For each topic, we uncover the most likely words to come from them:

- sports: [football: 0.3, basketball: 0.2, baseball: 0.2, touchdown: 0.02 ... genetics: 0.0001]
- science: [genetics: 0.2, drug: 0.2, ... baseball: 0.0001]
- business: [stocks: 0.1, ipo: 0.08,  ... baseball: 0.0001]

For each word and topic pair, we learn some probability:
                          **P(word|topic)**


The topic distribution is a multinomial distribution for each document representing what topics are most likely to appear in that document.

For all our of sample documents, we have a distribution over {sports, science, business}.

- ESPN article: [sports: 0.8, business: 0.2, science: 0.0]
- Bloomberg article: [business: 0.7, science: 0.2, sports: 0.1]

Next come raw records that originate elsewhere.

(** * phonebook.py: the contact store, its file format and its console commands

    A shallow embedding of [src/phonebook.py] (classes [Contact] and
    [PhoneBook]) and the properties of the store that the specification
    states.

    Modelling conventions.
    - A Python [str] is a Rocq [string]; a character stands for the Unicode
      code point of the same number, so the model covers text over code
      points below 256.  [str.strip], [str.lower] and [str.isdigit] are
      Python's on that range.
    - The value returned by [json.load] is a [json] tree.  A JSON number
      with a fraction or an exponent is a Python [float], here a binary64
      number of Rocq ([PrimFloat.float]), with its own addition and
      comparison; the comparison of a [float] with an [int] is exact, as
      in Python.  A JSON object is an association list in which the first
      binding of a key is the one the dictionary holds.
    - Python exceptions are values of [exn]; a computation that may raise
      returns a [result].
    - [print] is modelled by what a function returns: the numbers of the
      skipped entries for [load_from_file], a [report] for the commands.
    - [input] reads the next of the lines given to the command and raises
      [EOFError] when there is none; an interrupt from the keyboard is not
      modelled.
    - Integers are unbounded: the limit CPython may put on the number of
      digits of an integer it reads or prints is not modelled. *)

From Stdlib Require Import List String Ascii ZArith NArith Bool Lia.
From Stdlib Require Import Floats.PrimFloat Floats.SpecFloat Floats.FloatOps.
Import ListNotations.
Local Open Scope string_scope.
Local Open Scope Z_scope.

(** ** Python strings *)

Module Str.

(** Code point of a character. *)
Definition ord (c : ascii) : N := N_of_ascii c.

Definition between (lo hi n : N) : bool := ((lo <=? n) && (n <=? hi))%N.

(** [c.isspace()]: TAB..CR, FS..US, space, NEL and NBSP. *)
Definition isspace (c : ascii) : bool :=
  let n := ord c in
  (between 9 13 n || between 28 32 n || (n =? 133) || (n =? 160))%N.

(** [s.lstrip()] *)
Fixpoint lstrip (s : string) : string :=
  match s with
  | EmptyString => EmptyString
  | String c s' => if isspace c then lstrip s' else s
  end.

(** [s.rstrip()] *)
Fixpoint rstrip (s : string) : string :=
  match s with
  | EmptyString => EmptyString
  | String c s' =>
      match rstrip s' with
      | EmptyString => if isspace c then EmptyString else String c EmptyString
      | r => String c r
      end
  end.

(** [s.strip()] *)
Definition strip (s : string) : string := rstrip (lstrip s).

(** [c.lower()]: A-Z and the capital letters of the Latin-1 supplement
    (all of U+00C0..U+00DE but the multiplication sign) move up by 32. *)
Definition lower_char (c : ascii) : ascii :=
  let n := ord c in
  if (between 65 90 n || between 192 214 n || between 216 222 n)%N
  then ascii_of_N (n + 32) else c.

(** [s.lower()] *)
Fixpoint lower (s : string) : string :=
  match s with
  | EmptyString => EmptyString
  | String c s' => String (lower_char c) (lower s')
  end.

(** [s.startswith(p)], used to write [p in s]. *)
Fixpoint startswith (p s : string) : bool :=
  match p, s with
  | EmptyString, _ => true
  | String _ _, EmptyString => false
  | String a p', String b s' => Ascii.eqb a b && startswith p' s'
  end.

(** [p in s] for two strings. *)
Fixpoint is_in (p s : string) : bool :=
  startswith p s ||
  match s with
  | EmptyString => false
  | String _ s' => is_in p s'
  end.

(** Truth value of a string: [not s] is [is_empty s]. *)
Definition is_empty (s : string) : bool :=
  match s with EmptyString => true | _ => false end.

(** [c.isdigit()]: the ten digits and the superscripts 2, 3 and 1. *)
Definition isdigit_char (c : ascii) : bool :=
  let n := ord c in
  (between 48 57 n || (n =? 178) || (n =? 179) || (n =? 185))%N.

Definition is_ascii_digit (c : ascii) : bool := between 48 57 (ord c).

Fixpoint all_chars (p : ascii -> bool) (s : string) : bool :=
  match s with
  | EmptyString => true
  | String c s' => p c && all_chars p s'
  end.

(** [s.isdigit()]: false on the empty string. *)
Definition isdigit (s : string) : bool :=
  negb (is_empty s) && all_chars isdigit_char s.

Fixpoint digits_value (acc : Z) (s : string) : Z :=
  match s with
  | EmptyString => acc
  | String c s' => digits_value (10 * acc + (Z.of_N (ord c) - 48)) s'
  end.

(** [int(s)] for an [s] that passed [isdigit]: the superscript digits are
    refused with a [ValueError], here [None]. *)
Definition parse_int (s : string) : option Z :=
  if all_chars is_ascii_digit s then Some (digits_value 0 s) else None.

(** [all(c in allowed for c in s)] *)
Definition all_in (allowed : string) (s : string) : bool :=
  all_chars (fun c => is_in (String c EmptyString) allowed) s.

(** A string that does not begin with a space. *)
Definition starts_nonspace (s : string) : Prop :=
  match s with
  | EmptyString => True
  | String c _ => isspace c = false
  end.

(** [p] occurs in [s]. *)
Definition Substring (p s : string) : Prop :=
  exists a b, s = (a ++ p ++ b)%string.

End Str.

(** ** Values read from the file *)

#[local] Set Warnings "-register-all".

Inductive json : Type :=
| JNull
| JBool (b : bool)
| JInt (z : Z)
| JFloat (f : float)
| JStr (s : string)
| JList (l : list json)
| JDict (d : list (string * json)).

Inductive exn : Type :=
| ValueError | KeyError | TypeError | AttributeError
| JSONDecodeError | OSError | EOFError.

Inductive result (A : Type) : Type :=
| Ok (a : A)
| Raise (e : exn).
Arguments Ok {A} a.
Arguments Raise {A} e.

(** [k in d] and [d.get(k, default)] on a dictionary. *)
Fixpoint dict_get (k : string) (d : list (string * json)) : option json :=
  match d with
  | [] => None
  | (k', v) :: d' => if String.eqb k k' then Some v else dict_get k d'
  end.

Definition has_key (k : string) (d : list (string * json)) : bool :=
  match dict_get k d with Some _ => true | None => false end.

Definition get_default (k : string) (dflt : json) (d : list (string * json)) : json :=
  match dict_get k d with Some v => v | None => dflt end.

(** The integer a Python value is, if it is one: [bool] is a subclass of
    [int], with [True == 1] and [False == 0]. *)
Definition int_of (v : json) : option Z :=
  match v with
  | JInt z => Some z
  | JBool true => Some 1
  | JBool false => Some 0
  | _ => None
  end.

Definition is_none (v : json) : bool :=
  match v with JNull => true | _ => false end.

(** A Python number: an [int] or a [float]. *)
Inductive num : Type :=
| NInt (z : Z)
| NFloat (f : float).

Coercion NInt : Z >-> num.

(** The number a Python value is, if it is one. *)
Definition num_of (v : json) : option num :=
  match v with
  | JInt z => Some (NInt z)
  | JBool true => Some (NInt 1)
  | JBool false => Some (NInt 0)
  | JFloat f => Some (NFloat f)
  | _ => None
  end.

Definition json_of_num (x : num) : json :=
  match x with
  | NInt z => JInt z
  | NFloat f => JFloat f
  end.

Definition signed (negative : bool) (m : positive) : Z :=
  if negative then Z.neg m else Z.pos m.

(** The exact comparison of a [float] with an [int]: nothing for a NaN; an
    infinity is beyond every integer; a finite [float] is [m * 2 ^ e] for
    integers [m] and [e], compared without rounding. *)
Definition float_cmp_int (f : float) (z : Z) : option comparison :=
  match Prim2SF f with
  | S754_nan => None
  | S754_infinity negative => Some (if negative then Lt else Gt)
  | S754_zero _ => Some (0 ?= z)
  | S754_finite negative m e =>
      if 0 <=? e then Some (signed negative m * 2 ^ e ?= z)
      else Some (signed negative m ?= z * 2 ^ (- e))
  end.
Lemma no_occurrence_longer ic w w2 l :
  no_occurrence ic w l -> no_occurrence ic (w ++ w2) l.
Proof.
  intros H u1 u2 Hu. destruct (starts_with ic (w ++ w2) u2) eqn:E; [|reflexivity].
  apply starts_with_longer in E. rewrite (H u1 u2 Hu) in E. discriminate.
Qed.

(** A word that begins with [<] and has no other does not occur in a
    text made of two parts without it and, between them, a tag with no
    [<] but its first character that the word does not start. *)
Lemma no_occurrence_around w a item b :
  no_lt w = true ->
  no_occurrence true ("<"%char :: w) a ->
  no_occurrence true ("<"%char :: w) b ->
  ~ In "<"%char item ->
  starts_with true ("<"%char :: w) ("<"%char :: item ++ b) = false ->
  no_occurrence true ("<"%char :: w) (a ++ ("<"%char :: item) ++ b).
Proof.
  intros Hw Ha Hb Hitem Hstart. apply free_of_no_occurrence. cbn [app].
  rewrite free_of_app_lt; [| exact Hw | apply free_of_no_occurrence, Ha].
  rewrite free_of_cons, Hstart. cbn [negb andb].
  rewrite free_of_app_piece by (apply piece_safe_no_lt, Hitem).
  apply free_of_no_occurrence, Hb.
Qed.

Lemma no_match_before_lt w r a rest u1 u2 :
  no_lt w = true ->
  no_occurrence true ("<"%char :: w) a ->
  a = u1 ++ u2 -> u2 <> [] ->
  match_at true (lit_chain ("<"%char :: w) r) (rev u1) (u2 ++ "<"%char :: rest) = None.
Proof.
  intros Hw Ha Hu Hne. apply lit_chain_no_match.
  destruct u2 as [|x u2]; [contradiction|].
  destruct (starts_with true ("<"%char :: w) ((x :: u2) ++ "<"%char :: rest)) eqn:E;
    [|reflexivity].
  cbn [app starts_with] in E. apply andb_true_iff in E as [Hx E].
  apply (starts_with_before_lt _ _ _ Hw) in E.
  pose proof (Ha u1 (x :: u2) Hu) as Hno. cbn [starts_with] in Hno.
  rewrite Hx, E in Hno. discriminate.
Qed.
(** * hw4: correlation, logistic regression, cross-validation, EM and Naive Bayes

    A shallow embedding of [hw4.py].  Arrays are lists, the feature matrix is a
    list of rows, Python dictionaries are association lists that keep their
    insertion order, and the process-wide numpy random generator is a state
    that every function using it receives and returns.

    Numbers.  numpy computes on IEEE-754 doubles.  Here a number is an exact
    real or one of the special values +inf, -inf, nan, and the operations
    follow the IEEE rules for the special values (1/0 = inf, 0/0 = nan,
    inf - inf = nan, comparisons with nan are false ...).  Rounding, overflow,
    underflow and the sign of zero are not modelled there: a statement whose
    truth depends on them carries explicit ranges for its arguments.  Module
    [F64] has the correlation scorer on binary64 numbers themselves, for the
    inputs where rounding decides the result.

    Shapes.  Arrays handed to the functions are taken to be rectangular and of
    matching lengths; numpy's shape errors are outside the model, and a
    statement that depends on the shapes states them as hypotheses.  Indexing
    that Python checks at run time ([l[i]], [d[k]]) returns [option]. *)

From Stdlib Require Import String.
From Stdlib Require Import Reals Lra Lia List ZArith Bool Arith.
From Stdlib Require Import Permutation Sorted.
From Corelib Require PrimFloat.
Import ListNotations.

(** ** Numbers *)

Module Num.

Inductive number : Type :=
| Fin (r : R)
| PInf
| NInf
| NaN.

Definition of_nat (n : nat) : number := Fin (INR n).
Definition of_Z (z : Z) : number := Fin (IZR z).

Definition is_finite (a : number) : bool :=
  match a with Fin _ => true | _ => false end.

Definition isnan (a : number) : bool :=
  match a with NaN => true | _ => false end.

For each topic and document pair, we learn some probability: **P(topic|document)**.


Topic models are useful for organizing a collection of documents and uncovering the main underlying concepts.

There are many variants that attempt to add even more structure to the ‘model’:

- Supervised topic models guide the process with pre-decided topics.

- Position-dependent topic models ignore which words occur in which document and instead focus on where they occur.

- Variable number topic models test different numbers of topics to find the best model.